Unlinkability: A subject may various resources for completely different purposes. Unlinkability ensures that a user may make multiple uses of resources or services without others being able to link these uses together. This is a good case for an EDW having wealth information that could be used for different purposes.

Unobservability: In an enterprise where there could be multiple departments, one department may not want the other to know that it is accessing certain resource. Unobservability ensures that a user may use a resource or service without others, especially third parties, being able to observe that the resource or service is being used. This scenario is a good case where the business is to provide EDW services for multiple competing departments or even companies.

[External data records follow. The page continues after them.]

(** C4. The query parameters are scanned from the finest area to the
    coarsest (a parameter counts as given when its value is not empty); the
    first one given is the only filter looked at; it is accepted when its
    position in [areas] is strictly before the position of the requested
    area, and the request fails with 422 otherwise. With no area parameter
    given there is no filter. *)
Theorem filter_selection request A j :
  index areas A = Some j →
  ((∀ G, G ∈ areas → truthy (args_get (args request) G) = false) →
   scan_filter request A (reverse areas) = Return (None, None))
  ∧ (∀ F i,
       index areas F = Some i →
       truthy (args_get (args request) F) = true →
       (∀ G k, index areas G = Some k → (i < k)%nat →
               truthy (args_get (args request) G) = false) →
       (scan_filter request A (reverse areas) =
          if decide (i < j)%nat
          then Return (Some F, args_get (args request) F)
          else raise 422 "The specified filter parameter cannot be used in this query.")
       ∧ (¬ (i < j)%nat →
          ∀ db event_type year area area_id et y,
            validate_event_type event_type = Return et →
            validate_year year = Return y →
            validate_area area = Return A →
            results_by_area db request event_type year area area_id =
              raise 422 "The specified filter parameter cannot be used in this query.")).
Proof.
  intros HA. split; [apply scan_filter_none|].
  intros F i HF Hgiven Hfiner.
  pose proof (scan_filter_first request A j F i HA HF Hgiven Hfiner) as Hscan.
  split; [done|].
  intros Hij db event_type year area area_id et y Het Hy Harea.
  unfold results_by_area. rewrite Het, Hy, Harea. outcome_simpl.
  rewrite Hscan. by case_decide.
Qed.

(** ** Ordering *)

#[global] Instance ident_le_total : Total ident_le.
Proof.
  intros [x|x] [y|y]; simpl; auto.
  - apply (total String.le).
  - lia.
Qed.

#[global] Instance ident_le_trans : Transitive ident_le.
Proof.
  intros [x|x] [y|y] [z|z]; simpl; try done.
  - apply (transitivity (R := String.le)).
  - lia.
Qed.

#[global] Instance row_le_total : Total row_le.
Proof. intros r1 r2. apply (total ident_le). Qed.

#[global] Instance row_le_trans : Transitive row_le.
Proof. intros r1 r2 r3. apply (transitivity (R := ident_le)). Qed.

Lemma order_by_sorted q : StronglySorted row_le (order_by q).
Proof. apply StronglySorted_merge_sort; apply _. Qed.

Lemma order_by_perm q : order_by q ≡ₚ q.
Proof. apply merge_sort_Permutation. Qed.

Lemma order_by_length q : length (order_by q) = length q.
Proof. by rewrite order_by_perm. Qed.

(** ** Fetching a collection *)

Lemma serialize_items_eq items et :
  serialize_items items et = Return (record_of et <$> items).
Proof.
  induction items as [|item rest IH]; [done|].
  cbn [serialize_items serialize_area]. outcome_simpl. by rewrite IH.
Qed.

Lemma getitem_Return {V} (d : gmap string V) k v :
  getitem d k = Return v → d !! k = Some v.
Proof. unfold getitem. destruct (d !! k); [|done]. by intros [= ->]. Qed.
(* ===== verification/_CoqProject ===== *)
-Q . S2P
Prelude.v
KList.v
KListProps.v
ListIter.v
HList.v
HListProps.v
Release.v
ReleaseProps.v
CLib.v
CString.v
StrBuf.v
StrSafe.v
StrFmt.v
Hexdump.v
Log.v
StrNatCmp.v
StringProps.v
AddrMask.v
NumericHost.v
AddrMaskProps.v
Ar.v
ArProps.v
PeerParser.v
PeerSpec.v
PeerInv.v
PeerPrint.v
PeerProps.v
Config.v
World.v
Fs.v
FsProps.v
FsCopy.v
Tinc.v
TincSpec.v
TincProps.v
ConfigInit.v
Flex.v
ConfigLex.v
ConfigGram.v
ConfigGramProps.v
ConfigPrint.v
ConfigFile.v
ConfigProps.v
Daemon.v
Http.v
HttpProps.v
HttpRecv.v
Crypto.v
Sample.v
Request.v
Worker.v
WorkerLog.v
Main.v
RequestProps.v
Quiet.v
FsCopyProps.v
MainProps.v
WorkerProps.v
StartProps.v
Tests.v
Lemma u64_range z : 0 <= u64 z < 2 ^ 64.
Proof. apply Z.mod_pos_bound. lia. Qed.

Lemma nonul_app s t : nonul (s ++ t) <-> nonul s /\ nonul t.
Proof. apply Forall_app. Qed.

#[export] Hint Resolve u64_range : chaos.

(** The text of a list of lines. *)
Definition unlines (ls : list text) : text := concat (map (fun l => l ++ [10]) ls).

Lemma unlines_app a b : unlines (a ++ b) = unlines a ++ unlines b.
Proof. unfold unlines. by rewrite map_app, concat_app. Qed.

Lemma unlines_cons l ls : unlines (l :: ls) = l ++ 10 :: unlines ls.
Proof. unfold unlines. cbn [map concat]. by rewrite <- app_assoc. Qed.

Lemma unlines_if (b : bool) ls : unlines (if b then ls else []) = if b then unlines ls else [].
Proof. by destruct b. Qed.

Lemma unlines_map {A} (f : A -> text) l : unlines (map f l) = concat (map (fun x => f x ++ [10]) l).
Proof. unfold unlines. by rewrite map_map. Qed.

Lemma unlines_filter {A} (p : A -> bool) (f : A -> text) l :
  unlines (map f (List.filter p l)) = concat (map (fun x => if p x then f x ++ [10] else []) l).
Proof.
  rewrite unlines_map. induction l as [|x l IH]; [done|]. cbn [List.filter map concat].
  rewrite <- IH. by destruct (p x).
Qed.

(** ** Texts joined by a separator *)

Fixpoint join (c : char) (parts : list text) : text :=
  match parts with
  | [] => []
  | [p] => p
  | p :: parts => p ++ c :: join c parts
  end.

Fixpoint split_on (c : char) (t : text) : list text :=
  match t with
  | [] => [[]]
  | x :: t' =>
      if x =? c then [] :: split_on c t'
      else match split_on c t' with
           | p :: ps => (x :: p) :: ps
           | [] => [[x]]
           end
  end.
(** Emptying a list from the front. *)
Lemma list_for_each_entry_safe_empties h head l fuel off :
  ring h head l -> (length l < fuel)%nat ->
  exists h', list_for_each_entry_safe fuel off (del_entry off) head h = Ret h' /\ ring h' head [] /\
    forall q, allocated h' q <-> allocated h q.
Proof.
  intros Hr Hf. destruct (safe_loop_deletes head off l fuel h Hr Hf) as (h' & E & Hr' & Ha). exists h'. split_and!; [|done..].
  unfold list_for_each_entry_safe, safe_from. pose proof (ring_first _ _ _ Hr) as Hn. destruct (get_next _ _ _ Hn) as (n & Eg & En).
  rewrite Eg. cbn [mbind outcome_bind]. rewrite En. clear Eg En. rewrite member_entry. destruct l as [|x l]; cbn [hd_or] in *.
  - destruct (get_next _ _ _ Hn) as (n' & Eg & En). rewrite Eg. cbn [mbind outcome_bind]. rewrite En. clear Eg En. exact E.
  - pose proof (ring_second _ _ _ _ Hr) as Hn2. destruct (get_next _ _ _ Hn2) as (n' & Eg & En). rewrite Eg. cbn [mbind outcome_bind]. rewrite En. clear Eg En.
    assert (hd_or x (l ++ [head]) = hd_or head l) as <- by (by destruct l). exact E.
Qed.

(** And from the back. *)
Lemma safe_loop_deletes_back head off l : forall fuel h x,
  ring h head (l ++ [x]) -> (S (length l) < fuel)%nat ->
  exists h', entry_safe_loop fuel prev off (del_entry off) (list_entry off x) (list_entry off (last_or head l)) head h = Ret h' /\
    ring h' head [] /\ forall q, allocated h' q <-> allocated h q.
Proof.
  induction l as [|y l IH] using rev_ind; intros [|fuel] h x Hr Hf; rewrite ?length_app in Hf; cbn [length] in Hf; try lia;
    cbn [entry_safe_loop]; rewrite !member_entry, del_entry_list.
  all: assert (x <> head) as Hne by (destruct Hr as [[Hn _]%list.NoDup_cons _]; set_solver).
  all: rewrite (proj2 (Z.eqb_neq _ _) Hne); destruct (list_del_ring h head _ x [] Hr) as (h1 & -> & Hr1 & Ha1).
  all: rewrite app_nil_r in Hr1; cbn [mbind outcome_bind].
  - pose proof (ring_last _ _ _ Hr1) as Hp. cbn [last_or list.last] in *. destruct (get_prev _ _ _ Hp) as (n & -> & _). cbn [mbind outcome_bind].
    destruct fuel; [lia|]. cbn [entry_safe_loop]. rewrite member_entry, Z.eqb_refl. by exists h1.
  - assert (last_or head (l ++ [y]) = y) as El by (unfold last_or; by rewrite last_snoc). rewrite El in *. pose proof (ring_before_last _ _ _ _ Hr1) as Hp. destruct (get_prev _ _ _ Hp) as (n & Eg & En). rewrite Eg. cbn [mbind outcome_bind]. rewrite En. clear Eg En.
    destruct (IH fuel h1 y Hr1) as (h2 & E2 & Hr2 & Ha2); [lia|]. exists h2. split_and!; [exact E2 | done |]. intros q. by rewrite Ha2.
Qed.
(* ===== verification/HListProps.v ===== *)
(** * The lists of the hlist half of list.h implement lists

    As in KListProps.v, an operation is described by what it does to the pointers;
    here an insertion and a deletion change the path at one pointer. *)

From S2P Require Import Prelude KList HList.

(** ** Pointers *)

Definition updr (f : slot -> option loc) (s : slot) (v : loc) (t : slot) : option loc := if decide (t = s) then Some v else f t.
Definition updp (f : loc -> option (option slot)) (n : loc) (v : option slot) (m : loc) : option (option slot) :=
  if decide (m = n) then Some v else f m.

Lemma updr_same f s v : updr f s v s = Some v.
Proof. unfold updr. by rewrite decide_True. Qed.

Lemma updr_other f s v t : t <> s -> updr f s v t = f t.
Proof. intros. unfold updr. by rewrite decide_False. Qed.

Lemma updp_same f n v : updp f n v n = Some v.
Proof. unfold updp. by rewrite decide_True. Qed.

Lemma updp_other f n v m : m <> n -> updp f n v m = f m.
Proof. intros. unfold updp. by rewrite decide_False. Qed.

(** [h'] has the cells of [h], with these pointers. *)
Record effect (h h' : hheap) (r : slot -> option loc) (p : loc -> option (option slot)) : Prop := {
  ef_rd : forall s, rd h' s = r s;
  ef_pp : forall n, pp h' n = p n;
  ef_alloc : forall s, is_Some (rd h' s) <-> is_Some (rd h s)
}.

Lemma effect_refl h : effect h h (rd h) (pp h).
Proof. done. Qed.

Lemma then_write h h1 r p s v : effect h h1 r p -> is_Some (rd h s) ->
  exists h2, write_slot s v h1 = Ret h2 /\ effect h h2 (updr r s v) p.
Proof.
  intros [Hr Hp Ha] Hs. apply Ha in Hs. destruct s as [head | n]; cbn [write_slot rd] in *.
  - unfold hfirst. destruct (firsts h1 !! head) as [x|] eqn:E; [|by destruct Hs]. eexists. split; [done|].
    split; [| exact Hp |]; intros t; [unfold updr | rewrite <- Ha]; destruct t as [head' | m]; cbn [rd firsts hnodes]; try done.
    + destruct (decide (First head' = First head)) as [[= ->] | Hne]; [by rewrite lookup_insert_eq|].
      rewrite lookup_insert_ne by congruence. apply (Hr (First head')).
    + rewrite decide_False by done. apply (Hr (Next m)).
    + destruct (decide (head' = head)) as [-> |]; [by rewrite lookup_insert_eq, E | by rewrite lookup_insert_ne].
  - unfold set_hnext, hnode, set_hnode. destruct (hnodes h1 !! n) as [x|] eqn:E; [|by destruct Hs]. eexists. split; [done|].
    split; intros t.
    + unfold updr. destruct t as [head' | m]; cbn [rd firsts hnodes]; [rewrite decide_False by done; apply (Hr (First head'))|].
      destruct (decide (Next m = Next n)) as [[= ->] | Hne]; [by rewrite lookup_insert_eq|].
      rewrite lookup_insert_ne by congruence. apply (Hr (Next m)).
    + rewrite <- Hp. unfold pp. cbn [hnodes]. destruct (decide (t = n)) as [-> |]; [by rewrite lookup_insert_eq, E | by rewrite lookup_insert_ne].
    + rewrite <- Ha. destruct t as [head' | m]; cbn [rd firsts hnodes]; [done|].
      destruct (decide (m = n)) as [-> |]; [by rewrite lookup_insert_eq, E | by rewrite lookup_insert_ne].
Qed.
Lemma string_free_field_ok config head c f m :
  at_config config head c m -> c f <> config -> text_at m (c f) ->
  exists m' c', string_free_field config f m = Ret m' /\ at_config config head c' m' /\
    (forall g, g <> f -> c' g = c g) /\ frees_beside config (nonnull [c f]) m m'.
Proof.
  intros Hc Hne Ht. unfold string_free_field. rewrite (load_live as_config _ _ _ _ Hc eq_refl). cbn [mbind outcome_bind].
  destruct (Z.eqb_spec (c f) NULL) as [-> | Hn].
  { exists m, c. rewrite nonnull_NULL. split_and!; [done..|]. split; [by intros q ?%not_elem_of_nil | done | done]. }
  destruct (mfree_text m (c f) Ht) as (m1 & E1 & F1). rewrite E1. cbn [mbind outcome_bind].
  eexists _, _. split_and!; [done | | |].
  - split; [apply Hc|]. unfold store. cbn [blocks]. apply lookup_insert_eq.
  - intros g Hg. cbn. by rewrite decide_False.
  - unfold store. split; cbn [blocks nodes]; intros q.
    + intros Hq. rewrite lookup_insert_ne; [by apply (fr_gone _ _ _ _ F1)|]. intros ->. apply elem_of_nonnull in Hq as [Hq _].
      apply list_elem_of_singleton in Hq. congruence.
    + intros Hq Hr. rewrite lookup_insert_ne by done. by apply (fr_kept _ _ _ _ F1).
    + apply (fr_nodes _ _ _ _ F1), not_elem_of_nil.
Qed.

Lemma frees_beside_app r X Y m m1 m2 : frees_beside r X m m1 -> frees_beside r Y m1 m2 -> r ∉ X -> frees_beside r (X ++ Y) m m2.
Proof.
  intros [G1 K1 N1] [G2 K2 N2] Hr. split; intros q.
  - intros [Hq | Hq]%elem_of_app; [|by apply G2]. destruct (decide (q ∈ Y)); [by apply G2|].
    rewrite K2; [by apply G1 | done | by intros ->].
  - intros [? ?]%not_elem_of_app ?. by rewrite K2, K1 by (done || congruence).
  - by rewrite N2, N1.
Qed.

(** Both of them. *)
Lemma free_buffers_ok config head c m :
  at_config config head c m -> config ∉ nonnull (map c buffer_fields) -> Forall (text_at m) (map c buffer_fields) ->
  NoDup (nonnull (map c buffer_fields)) ->
  exists m' c', (m ← string_free_field config F_privkey_s m; string_free_field config F_ed25519publickey_s m) = Ret m' /\
    at_config config head c' m' /\ (forall f, f ∉ buffer_fields -> c' f = c f) /\
    frees_beside config (nonnull (map c buffer_fields)) m m'.
Proof.
  intros Hc Hn Ht Hnd. unfold buffer_fields in *. cbn [map] in *.
  apply list.Forall_cons in Ht as [Ht1 [Ht2 _]%list.Forall_cons]. rewrite nonnull_cons in Hn, Hnd.
  apply not_elem_of_app in Hn as [Hn1 Hn2]. apply list.NoDup_app in Hnd as (_ & Hd & _).
  assert (c F_privkey_s <> config /\ c F_ed25519publickey_s <> config) as [Hne1 Hne2].
  { split; intros E; [apply Hn1 | apply Hn2]; apply elem_of_nonnull; (split; [rewrite <- E; by left | apply Hc]). }
  destruct (string_free_field_ok config head c F_privkey_s m) as (m1 & c1 & E1 & Hc1 & K1 & F1); [done..|].
  destruct (string_free_field_ok config head c1 F_ed25519publickey_s m1) as (m2 & c2 & E2 & Hc2 & K2 & F2); [done | | |].
  - by rewrite (K1 F_ed25519publickey_s) by done.
  - rewrite K1 by done. apply (text_frame m); [done|]. intros Hq. apply (fb_kept _ _ _ _ F1).
    + intros Hin. apply (Hd _ Hin). exact Hq.
    + done.
  - exists m2, c2. rewrite E1. split_and!; [done | done | |].
    + intros f [Hf1 [Hf2 _]%not_elem_of_cons]%not_elem_of_cons. by rewrite K2, K1 by (done || congruence).
    + rewrite nonnull_cons. apply (frees_beside_app _ _ _ _ m1); [done | | done]. rewrite <- (K1 F_ed25519publickey_s) by done. exact F2.
Qed.

Lemma config_free_runs config g T m m1 m2 m3 m4 c' :
  config <> NULL ->
  free_fields config text_fields m = Ret m1 ->
  (m ← string_free_field config F_privkey_s m1; string_free_field config F_ed25519publickey_s m) = Ret m2 ->
  run_all (late_pieces T config c') m2 = Ret m3 -> mfree config m3 = Ret m4 ->
  config_free config g m = Ret (m4, if g =? config then NULL else g).
Proof.
  intros Hne E1 E2 E3 E4. unfold config_free. rewrite (proj2 (Z.eqb_neq _ _) Hne), E1. cbn [mbind outcome_bind].
  destruct (string_free_field config F_privkey_s m1) as [m1'| |]; [|done..]. cbn [mbind outcome_bind] in E2 |- *.
  rewrite E2. cbn [mbind outcome_bind].
  unfold late_pieces, other_fields in E3. cbn [run_all pi_run settings_piece peers_piece texts_piece chain_piece] in E3.
  repeat match type of E3 with
  | (?x ≫= _) ≫= _ = Ret _ => destruct x as [?| |] eqn:?; cbn [mbind outcome_bind] in E3; [|discriminate E3..]
  | ?x ≫= _ = Ret _ => destruct x as [?| |] eqn:?; cbn [mbind outcome_bind] in E3; [|discriminate E3..]
  end.
  injection E3 as ->. repeat match goal with p : (_ * _)%type |- _ => destruct p end.
  repeat (cbn [mbind outcome_bind]; match goal with H : ?x = Ret _ |- ?x ≫= _ = _ => rewrite H end). done.
Qed.

(** What is freed and what is leaked make up the blocks of a configuration. *)
Lemma settings_perm ts : concat (map setting_blocks ts) ≡ₚ concat (map setting_freed ts) ++ map st_entry ts.
Proof.
  induction ts as [|t ts IH]; [done|]. cbn [map concat]. unfold setting_blocks at 1. cbn [app]. rewrite IH. solve_Permutation.
Qed.

Lemma opt_perm s o : opt_blocks s o ≡ₚ opt_freed s o ++ map st_entry (default [] o).
Proof. destruct o as [ts|]; [|done]. cbn. unfold settings_freed. cbn [app]. by rewrite settings_perm. Qed.

Lemma opt_parts s o q : q ∈ opt_blocks s o <-> q ∈ opt_freed s o \/ q ∈ map st_entry (default [] o).
Proof. by rewrite opt_perm, elem_of_app. Qed.

Lemma concat_perm (ks : list (list loc)) fs ls :
  Forall2 (fun k fl => k ≡ₚ fst fl ++ snd fl) ks (zip fs ls) -> length fs = length ks -> length ls = length ks ->
  concat ks ≡ₚ concat fs ++ concat ls.
Proof.
  revert fs ls; induction ks as [|k ks IH]; intros [|f fs] [|l ls] HF Hf Hl; try done. cbn [concat].
  apply list.Forall2_cons in HF as [Hk HF]. cbn [fst snd] in Hk. injection Hf as Hf. injection Hl as Hl. rewrite Hk, (IH fs ls HF Hf Hl).
  solve_Permutation.
Qed.

Lemma leaked_parts T : config_leaked T =
  concat [[]; []; map st_entry (default [] (ct_exclude T)); []; []; map st_entry (default [] (ct_mergeroutes_raw T)); [];
          map st_entry (default [] (ct_ignore_raw T)); []; map st_entry (default [] (ct_whitelist_raw T)); []].
Proof.
  unfold config_leaked. destruct (ct_exclude T), (ct_mergeroutes_raw T), (ct_ignore_raw T), (ct_whitelist_raw T);
    cbn [omap list_omap id concat app default]; rewrite ?app_nil_r, ?map_app; done.
Qed.

Lemma config_blocks_perm T : config_blocks T ≡ₚ config_freed T ++ config_leaked T.
Proof.
  rewrite leaked_parts. apply concat_perm; [|done..]. unfold parts. cbn [zip zip_with].
  repeat apply List.Forall2_cons; try apply List.Forall2_nil; cbn [fst snd]; rewrite ?app_nil_r; try done; apply opt_perm.
Qed.

Definition early_footprint (T : config_tree) : list loc :=
  nonnull (map (ct_field T) text_fields) ++ nonnull (map (ct_field T) buffer_fields).

Lemma blocks_split T : config_blocks T = early_footprint T ++ late_footprint T opt_blocks.
Proof. unfold early_footprint. rewrite <- app_assoc. reflexivity. Qed.

Lemma freed_split T : config_freed T = early_footprint T ++ late_footprint T opt_freed.
Proof. unfold early_footprint. rewrite <- app_assoc. reflexivity. Qed.

Lemma head_in_nodes T : ct_head T ∈ config_nodes T.
Proof. unfold config_nodes. cbn [concat]. rewrite !elem_of_app, elem_of_cons. tauto. Qed.

Lemma late_sub T q : q ∈ late_footprint T opt_freed -> q ∈ late_footprint T opt_blocks.
Proof.
  unfold late_footprint. cbn [concat]. rewrite !elem_of_app, !opt_parts. tauto.
Qed.

Lemma owns_split T m config : held T m config ->
  config ∉ early_footprint T /\ config ∉ late_footprint T opt_blocks /\ NoDup (early_footprint T) /\
  NoDup (late_footprint T opt_blocks) /\ (forall q, q ∈ early_footprint T -> q ∉ late_footprint T opt_blocks) /\
  Forall (text_at m) (map (ct_field T) text_fields) /\ Forall (text_at m) (map (ct_field T) buffer_fields).
Proof.
  intros Ho. pose proof (ow_blocks _ _ _ Ho) as [Hnot Hnd]%list.NoDup_cons.
  rewrite blocks_split in Hnot, Hnd.
  pose proof (ow_texts _ _ _ Ho) as Ht. rewrite !map_app, !Forall_app in Ht. destruct Ht as (Ht1 & Ht2 & _).
  apply not_elem_of_app in Hnot as [? ?]. apply list.NoDup_app in Hnd as (? & ? & ?). by split_and!.
Qed.

(** The first half: the texts and the two buffers. *)
Lemma config_free_early T m config : held T m config ->
  exists m1 m2 c', free_fields config text_fields m = Ret m1 /\
    (m ← string_free_field config F_privkey_s m1; string_free_field config F_ed25519publickey_s m) = Ret m2 /\
    at_config config (ct_head T) c' m2 /\ (forall f, f ∉ buffer_fields -> c' f = ct_field T f) /\
    frees_beside config (early_footprint T) m m2.
Proof.
  intros Ho. destruct (owns_split _ _ _ Ho) as (Hn & _ & Hnd & _ & _ & Ht1 & Ht2). pose proof (ow_block _ _ _ Ho) as Hc.
  unfold early_footprint in *. apply not_elem_of_app in Hn as [Hn1 Hn2]. apply list.NoDup_app in Hnd as (HN1 & HD & HN2).
  destruct (la_run _ _ _ _ (texts_lawful config (ct_head T) (ct_field T) text_fields) m Hc Hn1 (conj Ht1 HN1)) as (m1 & E1 & F1).
  cbn [pi_run pi_freed pi_nodes texts_piece] in E1, F1.
  destruct (free_buffers_ok config (ct_head T) (ct_field T) m1) as (m2 & c' & E2 & Hc2 & Hc' & F2); [| exact Hn2 | | exact HN2 |].
  - apply (live_frame m); [exact Hc|]. by apply (fr_kept _ _ _ _ F1).
  - apply list.Forall_forall. intros p Hp. apply (text_frame m); [by eapply list.Forall_forall in Ht2|].
    intros [_ Hpn]%elem_of_nonnull. apply (fr_kept _ _ _ _ F1). intros Hin. apply (HD p Hin). by apply elem_of_nonnull.
  - exists m1, m2, c'. split_and!; [exact E1 | exact E2 | exact Hc2 | exact Hc' |].
    apply (frees_beside_app _ _ _ _ m1); [|exact F2 | exact Hn1].
    split; intros q; [apply F1 | intros Hq _; by apply (fr_kept _ _ _ _ F1) | apply (fr_nodes _ _ _ _ F1), not_elem_of_nil].
Qed.

(** The second half: the lists and the chains. *)
Lemma config_free_late T m m2 config c' : held T m config ->
  at_config config (ct_head T) c' m2 -> (forall f, f ∉ buffer_fields -> c' f = ct_field T f) ->
  frees_beside config (early_footprint T) m m2 ->
  exists m3, run_all (late_pieces T config c') m2 = Ret m3 /\ frees (late_footprint T opt_freed) (config_nodes T) m2 m3.
Proof.
  intros Ho Hc2 Hc' F2. destruct (owns_split _ _ _ Ho) as (_ & Hn & _ & Hnd & Hd & _ & _).
  destruct (late_footprints T config c' Hc') as (EB & EX & EN). rewrite <- EX, <- EN.
  apply (run_all_ok config (ct_head T) c'); [exact Hc2 | apply late_lawful | | |].
  - apply (late_ok T config c' Hc' m); [exact Ho | | apply (fb_nodes _ _ _ _ F2)]. intros q Hq. apply (fb_kept _ _ _ _ F2).
    + intros Hin. by apply (Hd q Hin).
    + by intros ->.
  - rewrite EB. apply list.NoDup_cons. by split.
  - rewrite EN. apply (ow_nodes _ _ _ Ho).
Qed.
(** A number below [10 ^ k] has at most [k] digits. *)
Lemma dec_nat_length (k : nat) n : 0 <= n < 10 ^ Z.of_nat (S k) -> zlen (dec_nat n) <= Z.of_nat (S k).
Proof.
  unfold dec_nat. generalize (S (Z.to_nat (Z.log2 n))) as fuel. intros fuel. revert n fuel.
  induction k as [|k IH]; intros n [|fuel] Hn; cbn [dec_digits].
  - done.
  - change (10 ^ Z.of_nat 1) with 10 in Hn. by replace (n <? 10) with true by lia.
  - zlia.
  - case_bool; [zlia|]. rewrite zlen_app. change (zlen [48 + n mod 10]) with 1.
    assert (zlen (dec_digits fuel (n / 10)) <= Z.of_nat (S k)); [|lia].
    apply IH. rewrite Nat2Z.inj_succ, Z.pow_succ_r in Hn by lia.
    split; [apply Z.div_pos; lia | apply Z.div_lt_upper_bound; lia].
Qed.

Lemma dec_eq n : 0 <= n -> dec n = dec_nat n.
Proof. intros. unfold dec. by replace (n <? 0) with false by lia. Qed.

#[export] Hint Resolve dec_nat_isdigit dec_nat_nonempty : chaos.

Production Data as Test Data

In order to maintain high quality of code, a company needs to use production quality source data for development, unit test and QA functional test purposes. There could be situations when the company uses unscrambled production source data, which potentially exposes customer sensitive data. Customer sensitive data must be protected. Given that there is a correlation between the quality of test data and the quality of code delivered to production, all efforts should be made to minimize the disruption/distortion of test data, while satisfying the privacy concerns.

Try to desensitize data that is brought down to Development from Production while maintaining its quality such as referential integrity between files/tables/entities that needs to be maintained. Some projects, such as fraud detection, need to maintain meaningful data in fields such as ‘name/address/postal code’ so that patterns and groupings can be detected. All fields are within some field specific domain. The field domain or context cannot be specified ahead of time and may vary with projects. Some projects may need to maintain certain relationships of the field.

Security Guidelines

  • Data that would or deemed to have very serious or significant impact, if exposed, on confidentiality of a customer or an entity should be decoupled. The decoupling of data should be accomplished in such a way, so that after treatment it will not be possible to trace back the sensitive customer data to their real owners.
  • Data that would or deemed to have very serious or significant impact after decoupling process, if exposed, on confidentiality of a customer or an entity should be masked.

Separation of Duties

  • A developer shall determine and request the data that needs to be downloaded to development, however the request has to be reviewed and approved by a person responsible for the data.
  • The personnel executing the extraction and transformation of the data should not be the requester (or developer) and should have the approval for the execution from a person responsible for the data.
  • The above mentioned approvals will be obtained on a per project basis and not per request.

Maintaining and Protecting Referential Integrity

  • Referential Integrity shall be maintained to the records downloaded to development; however the key that maintains referential integrity may help in identifying a customer in production and should be protected. This option is possible only if the source system start protecting it.
  • Developers who have access to downloaded files should not have access to production, since the key that maintain the referential integrity may help identify a customer and associated details in production. In some cases, this option is not practically possible since developers may need to have read access to production for triage purpose.

Audit trail

  • Appropriate mechanism should be in place to properly demonstrate trail of activities (including approval) that led to the execution of a particular extraction.